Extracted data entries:
Fixpoint pdb_loop (pod : Pod) (pdbs : list PodDisruptionBudget) (pdbsAllowed : list Z) : list Z * bool :=
  match pdbs, pdbsAllowed with
  | pdb :: pdbs, allowed :: pdbsAllowed =>
      let '(rest, violated) := pdb_loop pod pdbs pdbsAllowed in
      if pdb_counts pdb pod then
        let allowed := int32 (allowed - 1) in (allowed :: rest, (allowed <? 0) || violated)
      else (allowed :: rest, violated)
  | _, _ => (pdbsAllowed, false)
  end.

Fixpoint pdb_groups (pdbs : list PodDisruptionBudget) (pdbsAllowed : list Z) (podInfos : list PodInfo)
    : list PodInfo * list PodInfo :=
  match podInfos with
  | [] => ([], [])
  | podInfo :: podInfos =>
      let pod := pi_Pod podInfo in
      let '(pdbsAllowed, pdbForPodIsViolated) :=
        if negb (size (pod_Labels pod : gmap string string) =? 0)%nat then pdb_loop pod pdbs pdbsAllowed
        else (pdbsAllowed, false) in
      let '(violatingPodInfos, nonViolatingPodInfos) := pdb_groups pdbs pdbsAllowed podInfos in
      if pdbForPodIsViolated then (podInfo :: violatingPodInfos, nonViolatingPodInfos)
      else (violatingPodInfos, podInfo :: nonViolatingPodInfos)
  end.

Definition filterPodsWithPDBViolation (podInfos : list PodInfo) (pdbs : list PodDisruptionBudget)
    : list PodInfo * list PodInfo :=
  pdb_groups pdbs (DisruptionsAllowed <$> pdbs) podInfos.

(** ** The victims of a node *)

Section Select.
Context {Data : Type} (clone : Data → Data) (lsci overhead : bool).
Context (nominated : string → list PodInfo) (range : PluginToStatus → list string).
Context (sortVictims : list PodInfo → list PodInfo).
Context (fwk : frameworkImpl Data).
Local Abbreviation State := (gmap string Data).

(** What the dry run of a node works on: its copies of the cycle state and of
    the node, and the generation counter. *)
Record config := mkConfig { cf_state : State; cf_node : NodeInfo; cf_gen : Z }.

(** The texts of the errors of [NodeInfo.RemovePod]. *)
Definition remove_error (n : NodeInfo) (pod : Pod) : string :=
  match GetPodKey pod with
  | None => "Cannot get cache key for pod with empty UID"
  | Some _ => "no corresponding pod " +:+ pod_Name pod +:+ " in pods of node " +:+ from_option node_Name "" (node n)
  end.

(** The error is [None] for nil. *)
Definition removePod (pod : Pod) (c : config) (rpi : PodInfo) : outcome (config * option string) :=
  '(n, g, ok) ← RemovePod lsci overhead (cf_node c) (pi_Pod rpi) (cf_gen c);
  if (ok : bool) then
    let '(state, status) := RunPreFilterExtensionRemovePod fwk (cf_state c) pod rpi n in
    Ret (mkConfig state n g, AsError status)
  else Ret (mkConfig (cf_state c) n g, Some (remove_error (cf_node c) (pi_Pod rpi))).

Definition addPod (pod : Pod) (c : config) (api : PodInfo) : config * option string :=
  let '(n, g) := AddPodInfo lsci overhead (cf_node c) api (cf_gen c) in
  let '(state, status) := RunPreFilterExtensionAddPod fwk (cf_state c) pod api n in
  (mkConfig state n g, AsError status).

(** The array under a slice whose first elements are now [s]. *)
Definition under {A} (s array : list A) : list A := s ++ drop (length s) array.

(** The loop over [nodeInfo.Pods].  It ranges over the slice as it was at its
    start, and [RemovePod] writes to the array the slice shares. *)
Fixpoint remove_loop (pod : Pod) (todo i : nat) (array : list PodInfo) (c : config) (potentialVictims : list PodInfo)
    : outcome (config * list PodInfo * option string) :=
  match todo with
  | O => Ret (c, potentialVictims, None)
  | S todo =>
      match array !! i with
      | None => Panic
      | Some pi =>
          if PodPriority (pi_Pod pi) <? PodPriority pod then
            '(c, err) ← removePod pod c pi;
            match err with
            | Some e => Ret (c, potentialVictims ++ [pi], Some e)
            | None => remove_loop pod todo (S i) (under (Pods (cf_node c)) array) c (potentialVictims ++ [pi])
            end
          else remove_loop pod todo (S i) array c potentialVictims
      end
  end.

Definition fits (pod : Pod) (c : config) : option Status :=
  RunFilterPluginsWithNominatedPods clone lsci overhead nominated range fwk (cf_state c) pod (cf_node c) (cf_gen c).

(** Whether the pod fits with [pi] back on the node, and the error. *)
Definition reprievePod (pod : Pod) (c : config) (victims : list Pod) (pi : PodInfo)
    : outcome (config * list Pod * (bool + string)) :=
  let '(c, err) := addPod pod c pi in
  match err with
  | Some e => Ret (c, victims, inr e)
  | None =>
      if IsSuccess (fits pod c) then Ret (c, victims, inl true)
      else
        '(c, err) ← removePod pod c pi;
        match err with
        | Some e => Ret (c, victims, inr e)
        | None => Ret (c, victims ++ [pi_Pod pi], inl false)
        end
  end.

(** The pods that are not reprieved are counted. *)
Fixpoint reprieve_loop (pod : Pod) (c : config) (victims : list Pod) (num : Z) (pis : list PodInfo)
    : outcome (config * list Pod * (Z + string)) :=
  match pis with
  | [] => Ret (c, victims, inl num)
  | pi :: pis =>
      '(c, victims, r) ← reprievePod pod c victims pi;
      match (r : bool + string) with
      | inr e => Ret (c, victims, inr e)
      | inl b => reprieve_loop pod c victims (if b then num else num + 1) pis
      end
  end.

Definition selectVictimsOnNode (pod : Pod) (c : config) (pdbs : list PodDisruptionBudget)
    : outcome (config * list Pod * Z * option Status) :=
  '(c, potentialVictims, err) ← remove_loop pod (length (Pods (cf_node c))) 0 (Pods (cf_node c)) c [];
  match (err : option string) with
  | Some e => Ret (c, [], 0, Some (AsStatus e))
  | None =>
      if (length potentialVictims =? 0)%nat then
        match node (cf_node c) with
        | None => Panic
        | Some nd =>
            Ret (c, [], 0, Some (NewStatus UnschedulableAndUnresolvable
              ["No victims found on node " +:+ node_Name nd +:+ " for preemptor pod " +:+ pod_Name pod]))
        end
      else if negb (IsSuccess (fits pod c)) then Ret (c, [], 0, fits pod c)
      else
        let '(violatingVictims, nonViolatingVictims) :=
          filterPodsWithPDBViolation (sortVictims potentialVictims) pdbs in
        '(c, victims, r) ← reprieve_loop pod c [] 0 violatingVictims;
        match (r : Z + string) with
        | inr e => Ret (c, [], 0, Some (AsStatus e))
        | inl numViolatingVictim =>
            '(c, victims, r) ← reprieve_loop pod c victims 0 nonViolatingVictims;
            match (r : Z + string) with
            | inr e => Ret (c, [], 0, Some (AsStatus e))
            | inl _ => Ret (c, victims, numViolatingVictim, Some (NewStatus Success []))
            end
        end
  end.
End Select.
Arguments config : clear implicits.

(** ** The choice of a node *)

(** The loops of [pickOneNodeForPreemption] that keep the nodes with the least
    value, in the order they come. *)
Definition min_step {A} (key : A → outcome Z) (acc : outcome (Z * list A)) (node : A) : outcome (Z * list A) :=
  '(least, nodes) ← acc;
  k ← key node;
  let '(least, nodes) := if k <? least then (k, []) else (least, nodes) in
  Ret (least, if k =? least then nodes ++ [node] else nodes).

Definition min_nodes {A} (key : A → outcome Z) (start : Z) (nodes : list A) : outcome (list A) :=
  '(_, nodes) ← foldl (min_step key) (Ret (start, [])) nodes; Ret nodes.

Definition MaxInt32 : Z := 2 ^ 31 - 1.

Definition victims_of (nodesToVictims : gmap string Victims) (node : string) : Victims :=
  default (mkVictims [] 0) (nodesToVictims !! node).

Definition highest_priority (m : gmap string Victims) (node : string) : outcome Z :=
  match v_Pods (victims_of m node) with [] => Panic | pod :: _ => Ret (PodPriority pod) end.

Definition sum_priorities (m : gmap string Victims) (node : string) : Z :=
  foldl (λ s pod, int64 (s + int64 (PodPriority pod + (MaxInt32 + 1)))) 0 (v_Pods (victims_of m node)).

### Exercise directions
All lines above from the one holding "Definition fits (pod" to the one holding "(** Whether the", inclusive, are to be copied exactly; no other line is wanted.

### Answer for this exercise
Definition fits (pod : Pod) (c : config) : option Status :=
  RunFilterPluginsWithNominatedPods clone lsci overhead nominated range fwk (cf_state c) pod (cf_node c) (cf_gen c).

(** Whether the pod fits with [pi] back on the node, and the error. *)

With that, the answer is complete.